Steinway entwickelte schon vor 150 Jahren eine geniale Marketingstrategie. Man umgarnte angesagte Pianisten und stattete sie mit Steinway-Flügeln aus. Als Gegenleistung forderten diese von großen Konzerthäusern, dass sie dort nur auf Steinway-Flügeln spielen würden. Die Begründung: nur Steinway-Klaviere würden ihre hohen Qualitätsanforderungen erfüllen.

Kluge Digitalisierungsstrategie

Die Marketingstrategie wird nun der digitalen Welt angepasst: Lang Lang, Olga Kern und Jacob Karlzon haben ihre Konzerte in die Roboterflügel von Steinway eingespielt. Und obwohl heute bereits alle Musikstücke auf digitalen Geräten wie zum Beispiel Smartphones oder Tablets verfügbar sind, wünscht sich die reiche Klientel einen Kick: anstatt aus der HiFi-Anlage soll die Musikuntermalung bei Events aus dem Steinway-Flügel kommt. Dieses digitale Selbstspielsystem von Steinway heißt Spirio und liefert große Pianisten auf Knopfdruck.

Steinway liefert auch hier Spitzenqualität – sehr zum Leidwesen der Mitbewerber wie Toyota, QRS oder Pianodisc. Ein weiterer Grund für Steinway diesen Markt anzugehen, hat mit dem Klavierspielen lernen zu tun. Schüler können zunächst die Stücke ihrer Meister anhören und anschließend nachspielen. Außerdem können sie ihr Klavierspiel aufnehmen, anhören und so anschließend verbessern.

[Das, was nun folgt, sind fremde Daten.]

Lemma reactor_init_eq o : BReactor_Init true o = Ok (true, mk_reactor false (exit_code o) (mk_spec [] ∅) ot_empty [] [] (epoll_results o) 0 0 0 0 (timers o) (fds o) (limits o), []).
Proof. destruct o; done. Qed.
Lemma reactor_inv o clock : reachable o clock -> inv o clock.
Proof.
  intros (o0 & o1 & ks & (Hts & Hfs & Hls & HL) & Hi & Hstar).
  assert (inv o1 0) as H1.
  { rewrite reactor_init_eq in Hi; injection Hi as <- _; unfold inv; cbn [timers_tree timers_expired_list timers epoll_results epoll_results_num epoll_results_pos
      fds d_fds_counter active_limits_list d_limits_ctr limits pending_jobs]; rewrite Hts, Hfs, Hls; split; [|split; [|split; [|split; [|split]]]].
    - assert (forall bt s, ~ exists t, (∅ : gmap Z timer) !! bt = Some t /\ t_state t = s) as Hno by (intros bt s (t & Ht & _); done).
      unfold timers_ok; rewrite ot_empty_elements; do 2 (split; [constructor|]); split; [|split; [|split; [constructor|split]]];
        intros bt; try split; intros Hx; try (inversion Hx; fail); destruct (Hno _ _ Hx).
    - split; [exact HL|]; do 2 (split; [done|]); intros bs i; split; [intros (b & Hb & _); done | intros [Hx _]; lia].
    - split; [|intros bs b Hb; done]; exists []; split; [constructor|]; split; [|split; [done | right; done]].
      intros bs; split; [intros Hx; inversion Hx | intros (b & Hb & _); done].
    - split; [constructor|]; split; [|split; [intros l x Hx; done | split; [done | right; done]]].
      intros l; split; [intros Hx; inversion Hx | intros (x & Hx & _); done].
    - split; [constructor|]; intros j Hj; inversion Hj.
    - done. }
  apply (star_invariant step (fun x => inv x.1 x.2)) in Hstar; [exact Hstar | | exact H1].
  intros a b Ha Hst; destruct Hst as [e o2 clock2 b2 o2' ks2 Hen He]; cbn [fst snd] in *; destruct (event_ok e o2 clock2 Ha Hen) as (b' & o' & ks' & He' & Hinv & _).
  rewrite He' in He; injection He as _ <- _; exact Hinv.
Qed.
(* ===== verification/ReactorViews.v ===== *)
(** What the users of the reactor of ReactorLoop.v see of it: a descriptor, a limit, a timer. The
    events of others leave them, the calls of the user change them as they say, and the reactor
    reports to a descriptor what was wanted of it and calls the handler of a timer that was set. *)

From S2P Require Import Prelude MiscArith LinkedLists Pending OrderedTree BReactor BAVL BAVLRefines ReactorLoop.

(** * Frames of the reactor's functions *)

Section getters.
Context {T Hd Us : Type}.
Implicit Types (R : relation (reactor T Hd Us)) (P : rcall Hd Us -> Prop).

Lemma frames_getters R P `{!PreOrder R} x : frames R P (@get_timer T Hd Us x) /\ frames R P (@get_fd T Hd Us x) /\ frames R P (@get_limit T Hd Us x).
Proof.
  unfold get_timer, get_fd, get_limit; split_and!; (apply frames_same; [done|]; intros s a s' ks);
    match goal with |- context [match ?m with _ => _ end] => destruct m end; intros [=]; subst; done.
Qed.
Lemma frames_get_result R P `{!PreOrder R} i : frames R P (@get_result T Hd Us i).
Proof. apply frames_same; [done|]; intros s a s' ks; unfold get_result; destruct (_ !! _); intros [=]; subst; done. Qed.
Lemma frames_on_jobs R P op : (forall r p, R r (r <| pending_jobs := p |>)) -> (forall k, P (RunJob k)) -> frames R P (on_jobs op).
Proof.
  intros HR HP s a s' ks; unfold on_jobs; destruct (spec_step op (pending_jobs s)) as [[p rs]|]; [|done]; intros [= _ <- <-].
  split; [apply HR | apply Forall_map, Forall_true; intros; apply HP].
Qed.
End getters.

(** * Views *)

Section views.
Context {T : Type} `{OrdTreeOk T} {Hd Us : Type}.
Implicit Types (r : reactor T Hd Us) (e : @ReactorLoop.event Hd Us).

(** The time that timer [bt] is set for by default, and whether it is set. *)
Definition ms_of (bt : Z) r : option Z := t_msTime <$> timers r !! bt.
Definition is_set (bt : Z) r : Prop := is_running (timers r) bt \/ is_expired (timers r) bt.
Definition any_call (k : rcall Hd Us) : Prop := True.
Definition fview r (bs : Z) : option (Z * bool * Z) := (fun b => (fd b, active b, waitEvents b)) <$> fds r !! bs.
Definition lview r (l : Z) : option Z := l_limit <$> limits r !! l.
(** The descriptor and the limit that an event is about. *)
Definition event_fd e : option Z :=
  match e with EFdInit x _ | EAddFd x _ | ERemoveFd x | ESetEvents x _ => Some x | _ => None end.
Definition event_limit e : option Z :=
  match e with ELimitInit x _ | ELimitFree x | ESetLimit x _ => Some x | _ => None end.

(** Programs that change no view but perhaps those of [x] and [y]. *)
Definition same_views (x y : option Z) r r' : Prop :=
  (forall bs, Some bs <> x -> fview r' bs = fview r bs) /\ (forall l, Some l <> y -> lview r' l = lview r l).
#[export] Instance same_views_preorder x y : PreOrder (same_views x y).
Proof. split; [done|]; intros r1 r2 r3 [H1 H2] [H3 H4]; split; intros; [rewrite H3, H1 | rewrite H4, H2]; done. Qed.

Das digitale Klavier als Lernklavier

Das digitale Klavier hilft Schüler also dabei, ihr Spiel schneller zu verbessern. Steinway hat das erkannt und den vor Jahren nicht für möglich gehaltenen Strategiewechsel von analog zu digital nach 150 Jahren Tradition vollzogen. Die oft wiederholte These, dass alle Wirtschaftsbereiche von der Digitalisierung betroffen sein werden, wurde eine weitere Erzählung hinzugefügt.